## Activity:
Find the line holding "eq_refl eq_refl))." in the entries below. Give it again exactly, along with every line after it up to and including the line holding "IAMRole._get_rbp (run_calls json_dumps".

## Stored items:
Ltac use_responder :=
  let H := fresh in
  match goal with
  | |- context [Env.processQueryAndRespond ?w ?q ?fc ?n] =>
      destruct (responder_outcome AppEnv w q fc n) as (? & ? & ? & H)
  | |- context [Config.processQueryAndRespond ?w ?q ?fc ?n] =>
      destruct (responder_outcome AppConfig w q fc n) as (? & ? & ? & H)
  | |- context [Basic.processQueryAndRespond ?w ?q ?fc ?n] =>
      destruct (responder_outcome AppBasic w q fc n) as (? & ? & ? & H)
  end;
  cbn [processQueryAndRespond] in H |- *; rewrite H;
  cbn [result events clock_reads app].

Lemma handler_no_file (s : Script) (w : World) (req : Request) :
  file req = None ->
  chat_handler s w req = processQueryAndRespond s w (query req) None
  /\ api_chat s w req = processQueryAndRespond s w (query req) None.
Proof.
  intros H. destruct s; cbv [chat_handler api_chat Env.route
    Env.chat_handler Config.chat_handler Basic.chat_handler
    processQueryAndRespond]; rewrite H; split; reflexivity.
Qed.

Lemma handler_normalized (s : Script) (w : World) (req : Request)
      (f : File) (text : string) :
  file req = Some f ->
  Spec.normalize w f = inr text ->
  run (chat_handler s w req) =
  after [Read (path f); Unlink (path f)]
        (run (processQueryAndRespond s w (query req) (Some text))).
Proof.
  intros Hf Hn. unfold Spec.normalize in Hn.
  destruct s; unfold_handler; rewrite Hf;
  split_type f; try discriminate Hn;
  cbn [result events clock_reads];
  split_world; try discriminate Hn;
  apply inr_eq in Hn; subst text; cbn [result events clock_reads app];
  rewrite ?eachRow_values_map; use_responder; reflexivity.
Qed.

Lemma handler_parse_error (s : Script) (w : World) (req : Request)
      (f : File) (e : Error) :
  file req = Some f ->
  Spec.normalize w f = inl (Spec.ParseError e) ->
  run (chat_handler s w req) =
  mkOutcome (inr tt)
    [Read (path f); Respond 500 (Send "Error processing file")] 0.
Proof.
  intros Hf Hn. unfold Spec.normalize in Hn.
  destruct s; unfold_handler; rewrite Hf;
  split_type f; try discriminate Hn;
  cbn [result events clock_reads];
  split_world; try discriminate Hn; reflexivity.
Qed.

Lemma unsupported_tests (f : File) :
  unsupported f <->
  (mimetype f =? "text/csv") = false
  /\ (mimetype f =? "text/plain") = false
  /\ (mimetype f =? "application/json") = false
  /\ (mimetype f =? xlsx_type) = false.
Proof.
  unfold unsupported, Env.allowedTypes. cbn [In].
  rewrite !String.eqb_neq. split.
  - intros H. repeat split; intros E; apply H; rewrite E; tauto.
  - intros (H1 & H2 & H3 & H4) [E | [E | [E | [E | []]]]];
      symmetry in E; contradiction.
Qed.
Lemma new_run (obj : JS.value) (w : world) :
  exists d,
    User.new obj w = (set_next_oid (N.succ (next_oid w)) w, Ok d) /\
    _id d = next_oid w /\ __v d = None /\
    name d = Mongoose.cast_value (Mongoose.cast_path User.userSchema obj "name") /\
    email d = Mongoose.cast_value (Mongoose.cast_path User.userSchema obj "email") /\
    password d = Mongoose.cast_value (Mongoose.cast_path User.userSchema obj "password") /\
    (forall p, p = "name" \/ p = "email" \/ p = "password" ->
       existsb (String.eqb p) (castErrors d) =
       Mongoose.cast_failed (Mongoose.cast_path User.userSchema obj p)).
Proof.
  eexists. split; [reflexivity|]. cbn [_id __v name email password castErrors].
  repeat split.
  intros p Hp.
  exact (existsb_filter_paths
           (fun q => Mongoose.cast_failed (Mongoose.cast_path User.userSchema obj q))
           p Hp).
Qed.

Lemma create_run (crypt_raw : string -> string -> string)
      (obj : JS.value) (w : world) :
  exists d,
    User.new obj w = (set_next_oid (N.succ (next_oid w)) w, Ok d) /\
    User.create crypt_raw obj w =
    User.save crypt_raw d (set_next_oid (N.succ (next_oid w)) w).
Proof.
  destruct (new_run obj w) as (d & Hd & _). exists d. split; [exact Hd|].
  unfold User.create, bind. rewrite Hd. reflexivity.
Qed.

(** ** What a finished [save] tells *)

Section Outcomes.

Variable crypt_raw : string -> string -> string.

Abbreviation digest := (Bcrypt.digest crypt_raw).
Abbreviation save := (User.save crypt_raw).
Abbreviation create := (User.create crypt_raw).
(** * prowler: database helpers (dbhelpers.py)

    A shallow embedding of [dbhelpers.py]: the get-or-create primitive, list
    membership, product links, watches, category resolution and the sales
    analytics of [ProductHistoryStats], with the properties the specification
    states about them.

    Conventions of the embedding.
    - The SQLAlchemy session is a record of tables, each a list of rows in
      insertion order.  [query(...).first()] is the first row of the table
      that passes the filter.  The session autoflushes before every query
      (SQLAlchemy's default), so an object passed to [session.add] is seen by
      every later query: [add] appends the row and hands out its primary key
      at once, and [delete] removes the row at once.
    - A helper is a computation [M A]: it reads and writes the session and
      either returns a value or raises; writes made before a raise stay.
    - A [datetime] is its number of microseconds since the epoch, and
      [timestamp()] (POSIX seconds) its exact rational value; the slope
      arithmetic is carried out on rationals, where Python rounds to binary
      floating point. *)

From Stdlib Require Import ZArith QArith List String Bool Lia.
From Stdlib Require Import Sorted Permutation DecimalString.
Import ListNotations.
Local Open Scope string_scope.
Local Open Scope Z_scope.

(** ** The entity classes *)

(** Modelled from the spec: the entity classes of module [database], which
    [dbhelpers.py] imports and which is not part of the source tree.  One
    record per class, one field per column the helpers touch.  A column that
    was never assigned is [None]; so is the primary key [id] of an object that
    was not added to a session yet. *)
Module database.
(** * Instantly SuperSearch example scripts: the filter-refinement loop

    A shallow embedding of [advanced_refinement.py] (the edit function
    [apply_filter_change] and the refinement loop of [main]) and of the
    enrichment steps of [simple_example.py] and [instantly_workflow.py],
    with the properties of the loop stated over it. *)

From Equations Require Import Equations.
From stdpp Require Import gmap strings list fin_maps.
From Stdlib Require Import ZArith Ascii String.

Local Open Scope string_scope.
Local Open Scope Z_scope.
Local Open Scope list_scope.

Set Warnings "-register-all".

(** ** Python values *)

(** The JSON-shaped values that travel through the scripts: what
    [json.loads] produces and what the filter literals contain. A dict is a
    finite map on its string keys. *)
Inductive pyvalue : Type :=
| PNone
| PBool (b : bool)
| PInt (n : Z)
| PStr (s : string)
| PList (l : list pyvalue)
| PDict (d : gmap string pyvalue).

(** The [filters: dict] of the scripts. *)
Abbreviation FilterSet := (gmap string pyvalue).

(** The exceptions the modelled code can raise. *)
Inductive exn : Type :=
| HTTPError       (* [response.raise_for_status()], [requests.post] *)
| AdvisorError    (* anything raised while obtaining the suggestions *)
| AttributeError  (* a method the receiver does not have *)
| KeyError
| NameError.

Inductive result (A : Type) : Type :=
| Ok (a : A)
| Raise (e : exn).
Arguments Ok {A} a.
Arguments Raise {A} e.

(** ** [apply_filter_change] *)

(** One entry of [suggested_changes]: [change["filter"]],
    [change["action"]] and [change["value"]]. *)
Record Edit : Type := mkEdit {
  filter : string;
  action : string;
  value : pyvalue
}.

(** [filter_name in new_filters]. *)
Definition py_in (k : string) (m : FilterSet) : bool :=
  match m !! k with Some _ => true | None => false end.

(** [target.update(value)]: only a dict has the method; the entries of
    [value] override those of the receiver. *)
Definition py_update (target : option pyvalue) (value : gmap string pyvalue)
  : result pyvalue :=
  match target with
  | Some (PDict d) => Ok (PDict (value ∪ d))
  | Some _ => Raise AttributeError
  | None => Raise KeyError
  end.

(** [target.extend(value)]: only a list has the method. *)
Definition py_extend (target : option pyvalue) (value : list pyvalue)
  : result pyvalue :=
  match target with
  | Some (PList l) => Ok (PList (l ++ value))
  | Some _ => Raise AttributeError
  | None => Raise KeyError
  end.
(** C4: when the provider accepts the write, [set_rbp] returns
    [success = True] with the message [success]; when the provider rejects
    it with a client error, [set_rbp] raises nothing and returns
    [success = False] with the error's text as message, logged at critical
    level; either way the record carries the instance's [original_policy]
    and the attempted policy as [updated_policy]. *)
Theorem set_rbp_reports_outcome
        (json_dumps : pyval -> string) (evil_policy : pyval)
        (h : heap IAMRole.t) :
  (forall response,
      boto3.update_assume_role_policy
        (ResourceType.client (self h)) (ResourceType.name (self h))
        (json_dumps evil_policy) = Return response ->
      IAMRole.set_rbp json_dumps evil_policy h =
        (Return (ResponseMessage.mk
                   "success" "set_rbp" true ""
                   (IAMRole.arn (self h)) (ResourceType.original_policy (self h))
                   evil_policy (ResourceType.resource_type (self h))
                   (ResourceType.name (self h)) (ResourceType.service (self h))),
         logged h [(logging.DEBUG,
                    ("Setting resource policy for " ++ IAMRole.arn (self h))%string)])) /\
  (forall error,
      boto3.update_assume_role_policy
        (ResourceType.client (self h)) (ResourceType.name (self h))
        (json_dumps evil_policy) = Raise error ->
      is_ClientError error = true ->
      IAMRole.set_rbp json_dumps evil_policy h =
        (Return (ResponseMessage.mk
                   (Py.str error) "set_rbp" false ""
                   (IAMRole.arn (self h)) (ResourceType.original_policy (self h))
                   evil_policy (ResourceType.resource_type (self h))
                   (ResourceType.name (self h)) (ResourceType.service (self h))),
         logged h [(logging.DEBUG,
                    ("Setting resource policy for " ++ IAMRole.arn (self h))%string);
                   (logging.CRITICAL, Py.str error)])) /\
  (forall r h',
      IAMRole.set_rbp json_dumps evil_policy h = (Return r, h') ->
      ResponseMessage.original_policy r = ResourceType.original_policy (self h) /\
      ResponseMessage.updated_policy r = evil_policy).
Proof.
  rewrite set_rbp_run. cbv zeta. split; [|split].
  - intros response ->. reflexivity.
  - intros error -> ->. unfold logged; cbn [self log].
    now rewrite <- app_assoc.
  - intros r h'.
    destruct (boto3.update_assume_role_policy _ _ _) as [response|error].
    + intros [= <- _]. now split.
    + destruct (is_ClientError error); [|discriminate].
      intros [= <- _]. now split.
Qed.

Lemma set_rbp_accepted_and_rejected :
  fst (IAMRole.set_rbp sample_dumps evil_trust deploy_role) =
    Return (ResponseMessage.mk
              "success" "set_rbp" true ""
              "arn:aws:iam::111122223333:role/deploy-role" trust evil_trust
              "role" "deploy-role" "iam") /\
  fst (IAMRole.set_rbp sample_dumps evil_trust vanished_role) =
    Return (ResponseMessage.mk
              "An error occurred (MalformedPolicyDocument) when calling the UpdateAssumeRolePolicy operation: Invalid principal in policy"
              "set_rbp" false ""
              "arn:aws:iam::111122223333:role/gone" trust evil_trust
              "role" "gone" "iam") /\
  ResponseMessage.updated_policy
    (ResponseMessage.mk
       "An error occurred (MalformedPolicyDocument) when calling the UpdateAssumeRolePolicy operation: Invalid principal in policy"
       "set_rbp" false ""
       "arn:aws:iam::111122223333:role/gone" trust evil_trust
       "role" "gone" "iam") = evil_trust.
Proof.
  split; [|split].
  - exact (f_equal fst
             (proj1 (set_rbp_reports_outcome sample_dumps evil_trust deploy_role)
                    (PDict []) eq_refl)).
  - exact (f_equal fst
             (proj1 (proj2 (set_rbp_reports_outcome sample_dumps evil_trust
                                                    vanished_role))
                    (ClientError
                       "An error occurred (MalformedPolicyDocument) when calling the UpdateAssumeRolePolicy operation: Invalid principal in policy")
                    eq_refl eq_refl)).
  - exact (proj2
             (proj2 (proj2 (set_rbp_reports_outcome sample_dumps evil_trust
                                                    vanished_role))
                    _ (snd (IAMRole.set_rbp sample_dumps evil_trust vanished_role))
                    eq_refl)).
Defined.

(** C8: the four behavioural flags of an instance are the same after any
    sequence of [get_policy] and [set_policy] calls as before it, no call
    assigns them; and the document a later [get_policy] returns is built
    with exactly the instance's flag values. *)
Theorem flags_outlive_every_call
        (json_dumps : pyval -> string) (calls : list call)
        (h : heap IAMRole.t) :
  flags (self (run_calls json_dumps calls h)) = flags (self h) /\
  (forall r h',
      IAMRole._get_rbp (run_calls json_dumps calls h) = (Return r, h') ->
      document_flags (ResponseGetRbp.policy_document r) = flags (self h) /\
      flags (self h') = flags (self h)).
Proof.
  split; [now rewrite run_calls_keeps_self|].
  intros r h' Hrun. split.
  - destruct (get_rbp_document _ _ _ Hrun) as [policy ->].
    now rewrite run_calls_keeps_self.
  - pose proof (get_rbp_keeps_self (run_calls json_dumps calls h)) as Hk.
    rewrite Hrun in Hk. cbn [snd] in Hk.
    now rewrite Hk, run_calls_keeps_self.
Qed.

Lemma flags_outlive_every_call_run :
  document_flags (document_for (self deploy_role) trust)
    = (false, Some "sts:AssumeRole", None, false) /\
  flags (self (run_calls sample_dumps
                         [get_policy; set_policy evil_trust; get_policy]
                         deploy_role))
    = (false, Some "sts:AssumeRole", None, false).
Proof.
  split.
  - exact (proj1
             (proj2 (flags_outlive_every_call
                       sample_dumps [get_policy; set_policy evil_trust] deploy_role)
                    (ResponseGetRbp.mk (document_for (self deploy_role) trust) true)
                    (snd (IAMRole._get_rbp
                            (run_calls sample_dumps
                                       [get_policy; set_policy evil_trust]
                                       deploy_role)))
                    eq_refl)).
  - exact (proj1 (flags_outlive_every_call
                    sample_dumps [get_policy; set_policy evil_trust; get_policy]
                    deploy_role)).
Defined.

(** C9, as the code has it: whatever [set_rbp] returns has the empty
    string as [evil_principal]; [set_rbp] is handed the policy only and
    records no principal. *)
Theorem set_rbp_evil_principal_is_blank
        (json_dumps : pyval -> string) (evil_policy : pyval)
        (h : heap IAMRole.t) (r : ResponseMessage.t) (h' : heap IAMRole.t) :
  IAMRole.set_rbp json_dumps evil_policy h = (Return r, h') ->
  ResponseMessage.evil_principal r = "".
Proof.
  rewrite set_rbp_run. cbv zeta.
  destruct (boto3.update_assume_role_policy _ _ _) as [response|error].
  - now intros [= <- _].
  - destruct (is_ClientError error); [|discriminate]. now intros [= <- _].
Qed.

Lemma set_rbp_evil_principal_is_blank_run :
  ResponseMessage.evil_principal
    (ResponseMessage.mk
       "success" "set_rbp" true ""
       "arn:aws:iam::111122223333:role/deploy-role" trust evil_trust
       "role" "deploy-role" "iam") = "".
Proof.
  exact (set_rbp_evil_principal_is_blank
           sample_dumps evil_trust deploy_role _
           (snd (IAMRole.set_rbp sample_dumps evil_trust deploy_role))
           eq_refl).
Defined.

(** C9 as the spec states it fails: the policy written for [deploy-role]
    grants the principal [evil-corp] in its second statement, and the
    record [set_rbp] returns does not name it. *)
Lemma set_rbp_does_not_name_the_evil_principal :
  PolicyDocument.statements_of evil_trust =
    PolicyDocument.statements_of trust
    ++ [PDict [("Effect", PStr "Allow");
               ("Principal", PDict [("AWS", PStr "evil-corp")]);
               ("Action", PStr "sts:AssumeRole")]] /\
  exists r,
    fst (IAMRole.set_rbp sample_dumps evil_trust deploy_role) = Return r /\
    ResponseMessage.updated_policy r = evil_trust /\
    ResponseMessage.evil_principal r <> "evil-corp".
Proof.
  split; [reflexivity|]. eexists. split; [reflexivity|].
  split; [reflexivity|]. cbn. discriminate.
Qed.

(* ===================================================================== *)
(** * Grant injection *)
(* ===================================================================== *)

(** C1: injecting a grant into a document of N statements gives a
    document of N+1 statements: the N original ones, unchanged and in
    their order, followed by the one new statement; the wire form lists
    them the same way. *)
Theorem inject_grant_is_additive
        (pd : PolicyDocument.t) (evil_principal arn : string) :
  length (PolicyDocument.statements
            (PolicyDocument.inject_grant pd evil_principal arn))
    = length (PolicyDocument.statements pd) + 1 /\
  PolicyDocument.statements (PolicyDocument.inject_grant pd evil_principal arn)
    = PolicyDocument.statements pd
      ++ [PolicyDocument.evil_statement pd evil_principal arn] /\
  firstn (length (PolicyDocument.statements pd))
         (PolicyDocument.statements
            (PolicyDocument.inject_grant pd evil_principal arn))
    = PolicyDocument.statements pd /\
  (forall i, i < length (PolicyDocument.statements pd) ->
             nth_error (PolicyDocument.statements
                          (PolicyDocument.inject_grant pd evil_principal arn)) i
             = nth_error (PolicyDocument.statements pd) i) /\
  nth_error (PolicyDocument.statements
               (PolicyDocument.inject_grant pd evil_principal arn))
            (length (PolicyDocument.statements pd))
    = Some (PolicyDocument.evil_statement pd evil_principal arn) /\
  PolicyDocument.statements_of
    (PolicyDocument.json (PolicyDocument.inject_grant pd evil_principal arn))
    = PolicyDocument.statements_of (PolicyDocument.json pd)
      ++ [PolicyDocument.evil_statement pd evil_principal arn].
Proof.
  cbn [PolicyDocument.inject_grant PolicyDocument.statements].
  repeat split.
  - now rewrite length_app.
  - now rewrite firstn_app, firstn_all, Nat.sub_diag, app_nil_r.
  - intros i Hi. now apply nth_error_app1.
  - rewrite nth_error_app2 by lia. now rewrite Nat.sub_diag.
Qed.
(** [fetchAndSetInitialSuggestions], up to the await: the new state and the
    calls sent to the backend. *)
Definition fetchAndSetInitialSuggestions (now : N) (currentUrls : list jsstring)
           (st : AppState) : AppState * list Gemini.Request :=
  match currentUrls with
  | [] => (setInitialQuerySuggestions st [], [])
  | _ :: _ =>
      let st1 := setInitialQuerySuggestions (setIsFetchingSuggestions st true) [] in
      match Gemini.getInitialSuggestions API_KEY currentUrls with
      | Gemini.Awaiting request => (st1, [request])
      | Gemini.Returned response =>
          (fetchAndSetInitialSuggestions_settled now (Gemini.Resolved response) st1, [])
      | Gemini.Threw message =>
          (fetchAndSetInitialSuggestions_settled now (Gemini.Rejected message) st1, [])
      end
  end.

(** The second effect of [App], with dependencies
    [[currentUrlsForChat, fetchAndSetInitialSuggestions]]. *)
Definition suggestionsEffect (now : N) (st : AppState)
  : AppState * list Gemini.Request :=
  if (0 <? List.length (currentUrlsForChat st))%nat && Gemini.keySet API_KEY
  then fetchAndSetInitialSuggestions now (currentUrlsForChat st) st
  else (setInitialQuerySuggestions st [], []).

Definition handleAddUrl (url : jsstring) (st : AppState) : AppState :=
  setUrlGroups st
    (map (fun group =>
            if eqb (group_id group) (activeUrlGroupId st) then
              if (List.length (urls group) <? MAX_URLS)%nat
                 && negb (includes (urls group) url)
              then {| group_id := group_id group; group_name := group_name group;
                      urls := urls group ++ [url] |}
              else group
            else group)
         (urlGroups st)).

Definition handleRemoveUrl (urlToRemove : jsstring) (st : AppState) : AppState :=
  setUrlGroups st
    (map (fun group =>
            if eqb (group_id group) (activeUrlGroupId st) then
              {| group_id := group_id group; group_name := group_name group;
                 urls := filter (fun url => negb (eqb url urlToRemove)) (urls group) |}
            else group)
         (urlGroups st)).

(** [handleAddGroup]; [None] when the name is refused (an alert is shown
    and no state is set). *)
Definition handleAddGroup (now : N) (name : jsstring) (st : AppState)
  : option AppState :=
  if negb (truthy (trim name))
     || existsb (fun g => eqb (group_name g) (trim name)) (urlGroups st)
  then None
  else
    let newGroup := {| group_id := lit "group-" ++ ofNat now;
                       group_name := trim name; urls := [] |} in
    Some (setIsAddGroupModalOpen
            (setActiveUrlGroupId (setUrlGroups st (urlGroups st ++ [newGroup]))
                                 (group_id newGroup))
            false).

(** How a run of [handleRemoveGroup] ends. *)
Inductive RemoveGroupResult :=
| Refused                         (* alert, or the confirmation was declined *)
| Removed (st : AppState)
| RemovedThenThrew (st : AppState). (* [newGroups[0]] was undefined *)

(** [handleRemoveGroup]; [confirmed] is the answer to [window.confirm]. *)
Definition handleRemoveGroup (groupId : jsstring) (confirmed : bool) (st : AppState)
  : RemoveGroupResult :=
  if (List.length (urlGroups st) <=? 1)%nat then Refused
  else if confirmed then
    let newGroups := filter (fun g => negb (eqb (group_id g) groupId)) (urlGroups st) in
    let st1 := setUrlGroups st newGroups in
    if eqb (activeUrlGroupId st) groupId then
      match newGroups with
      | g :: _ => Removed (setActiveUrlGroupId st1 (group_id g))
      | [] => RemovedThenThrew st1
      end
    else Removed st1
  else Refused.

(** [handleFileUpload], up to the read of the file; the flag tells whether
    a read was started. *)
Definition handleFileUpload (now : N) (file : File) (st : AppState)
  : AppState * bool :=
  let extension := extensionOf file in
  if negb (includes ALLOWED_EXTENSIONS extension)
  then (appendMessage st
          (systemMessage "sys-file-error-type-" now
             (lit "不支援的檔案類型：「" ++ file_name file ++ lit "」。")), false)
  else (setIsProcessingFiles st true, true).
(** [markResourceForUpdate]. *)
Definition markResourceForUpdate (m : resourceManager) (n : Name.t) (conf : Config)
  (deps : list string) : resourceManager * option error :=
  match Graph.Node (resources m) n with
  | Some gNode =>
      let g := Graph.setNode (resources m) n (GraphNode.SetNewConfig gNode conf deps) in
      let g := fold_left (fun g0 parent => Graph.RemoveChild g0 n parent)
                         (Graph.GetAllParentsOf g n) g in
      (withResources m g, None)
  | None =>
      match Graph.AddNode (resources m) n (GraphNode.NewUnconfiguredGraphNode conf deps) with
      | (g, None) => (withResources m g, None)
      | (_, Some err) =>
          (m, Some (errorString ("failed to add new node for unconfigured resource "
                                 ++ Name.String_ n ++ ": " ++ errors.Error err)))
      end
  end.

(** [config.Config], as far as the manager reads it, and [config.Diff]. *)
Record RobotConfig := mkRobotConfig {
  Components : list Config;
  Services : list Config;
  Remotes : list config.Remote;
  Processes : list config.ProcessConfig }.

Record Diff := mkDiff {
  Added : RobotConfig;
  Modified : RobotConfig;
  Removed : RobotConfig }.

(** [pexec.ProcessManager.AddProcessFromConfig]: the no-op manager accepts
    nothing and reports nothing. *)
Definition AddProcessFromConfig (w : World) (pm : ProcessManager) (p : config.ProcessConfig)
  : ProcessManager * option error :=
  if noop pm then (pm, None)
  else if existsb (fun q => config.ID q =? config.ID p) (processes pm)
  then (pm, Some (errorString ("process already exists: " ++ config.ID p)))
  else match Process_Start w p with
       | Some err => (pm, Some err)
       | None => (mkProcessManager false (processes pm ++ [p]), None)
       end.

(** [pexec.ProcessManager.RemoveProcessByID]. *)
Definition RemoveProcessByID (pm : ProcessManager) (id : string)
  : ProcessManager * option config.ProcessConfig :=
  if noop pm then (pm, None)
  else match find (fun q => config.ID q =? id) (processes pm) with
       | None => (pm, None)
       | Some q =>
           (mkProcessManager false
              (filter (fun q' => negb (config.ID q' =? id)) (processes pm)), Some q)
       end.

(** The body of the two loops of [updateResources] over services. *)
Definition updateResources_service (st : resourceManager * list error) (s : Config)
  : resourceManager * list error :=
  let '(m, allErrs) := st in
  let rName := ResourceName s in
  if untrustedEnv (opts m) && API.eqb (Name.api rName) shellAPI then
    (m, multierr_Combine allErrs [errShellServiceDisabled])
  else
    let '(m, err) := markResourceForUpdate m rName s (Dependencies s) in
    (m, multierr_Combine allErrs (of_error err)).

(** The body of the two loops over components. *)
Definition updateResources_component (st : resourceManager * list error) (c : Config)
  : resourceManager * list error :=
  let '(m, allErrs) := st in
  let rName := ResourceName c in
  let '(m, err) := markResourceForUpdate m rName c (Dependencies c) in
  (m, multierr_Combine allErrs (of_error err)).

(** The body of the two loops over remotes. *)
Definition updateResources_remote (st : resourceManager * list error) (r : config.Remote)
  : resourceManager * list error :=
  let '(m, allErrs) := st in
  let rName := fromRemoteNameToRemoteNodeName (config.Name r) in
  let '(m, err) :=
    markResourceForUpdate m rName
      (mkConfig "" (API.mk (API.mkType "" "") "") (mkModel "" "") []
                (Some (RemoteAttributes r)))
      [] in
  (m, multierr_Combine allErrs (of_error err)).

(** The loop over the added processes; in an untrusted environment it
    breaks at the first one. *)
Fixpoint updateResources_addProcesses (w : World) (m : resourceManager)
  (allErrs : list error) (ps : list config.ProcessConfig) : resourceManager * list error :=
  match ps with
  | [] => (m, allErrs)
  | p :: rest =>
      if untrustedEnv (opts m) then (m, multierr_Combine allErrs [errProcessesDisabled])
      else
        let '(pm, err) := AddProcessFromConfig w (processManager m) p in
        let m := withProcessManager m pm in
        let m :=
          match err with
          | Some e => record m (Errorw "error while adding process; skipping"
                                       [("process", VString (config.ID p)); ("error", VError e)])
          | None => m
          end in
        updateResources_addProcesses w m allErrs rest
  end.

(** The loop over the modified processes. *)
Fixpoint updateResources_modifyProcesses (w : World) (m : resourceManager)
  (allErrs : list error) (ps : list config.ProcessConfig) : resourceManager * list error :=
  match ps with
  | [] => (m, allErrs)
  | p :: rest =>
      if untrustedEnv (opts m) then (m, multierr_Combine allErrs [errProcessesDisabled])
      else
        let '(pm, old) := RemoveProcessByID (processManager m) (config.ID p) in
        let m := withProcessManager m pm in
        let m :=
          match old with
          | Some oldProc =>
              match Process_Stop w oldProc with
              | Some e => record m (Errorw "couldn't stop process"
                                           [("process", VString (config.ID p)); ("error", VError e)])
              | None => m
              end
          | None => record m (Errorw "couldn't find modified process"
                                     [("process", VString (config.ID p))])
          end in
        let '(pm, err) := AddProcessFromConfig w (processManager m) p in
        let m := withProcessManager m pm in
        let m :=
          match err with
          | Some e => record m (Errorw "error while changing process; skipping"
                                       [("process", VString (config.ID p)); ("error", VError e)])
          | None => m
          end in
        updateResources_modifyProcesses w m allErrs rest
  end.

## Answer space:
                    eq_refl eq_refl)).
  - exact (proj2
             (proj2 (proj2 (set_rbp_reports_outcome sample_dumps evil_trust
                                                    vanished_role))
                    _ (snd (IAMRole.set_rbp sample_dumps evil_trust vanished_role))
                    eq_refl)).
Defined.

(** C8: the four behavioural flags of an instance are the same after any
    sequence of [get_policy] and [set_policy] calls as before it, no call
    assigns them; and the document a later [get_policy] returns is built
    with exactly the instance's flag values. *)
Theorem flags_outlive_every_call
        (json_dumps : pyval -> string) (calls : list call)
        (h : heap IAMRole.t) :
  flags (self (run_calls json_dumps calls h)) = flags (self h) /\
  (forall r h',
      IAMRole._get_rbp (run_calls json_dumps calls h) = (Return r, h') ->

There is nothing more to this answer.